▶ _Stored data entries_
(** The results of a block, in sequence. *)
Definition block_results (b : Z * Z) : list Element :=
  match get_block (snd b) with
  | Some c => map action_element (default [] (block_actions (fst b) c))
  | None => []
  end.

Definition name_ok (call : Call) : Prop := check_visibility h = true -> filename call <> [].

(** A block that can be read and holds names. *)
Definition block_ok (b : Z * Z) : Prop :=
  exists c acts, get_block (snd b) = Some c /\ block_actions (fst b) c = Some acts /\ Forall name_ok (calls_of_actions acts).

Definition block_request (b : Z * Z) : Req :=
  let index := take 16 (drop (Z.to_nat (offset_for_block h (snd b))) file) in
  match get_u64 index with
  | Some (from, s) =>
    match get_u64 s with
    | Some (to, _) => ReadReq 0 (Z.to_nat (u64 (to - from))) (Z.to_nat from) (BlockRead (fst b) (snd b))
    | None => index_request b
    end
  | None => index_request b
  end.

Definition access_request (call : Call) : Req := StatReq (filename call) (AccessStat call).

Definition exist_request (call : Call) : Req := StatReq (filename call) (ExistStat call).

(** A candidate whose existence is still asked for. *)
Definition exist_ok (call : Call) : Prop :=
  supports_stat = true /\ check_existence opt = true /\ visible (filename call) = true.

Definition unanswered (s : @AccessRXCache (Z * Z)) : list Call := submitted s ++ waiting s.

▶ _WORK TO COMPLETE_
The string "true" may appear in the entries. Say how many lines contain it, as a bare number.

▶ _EXPECTED ANSWER_
2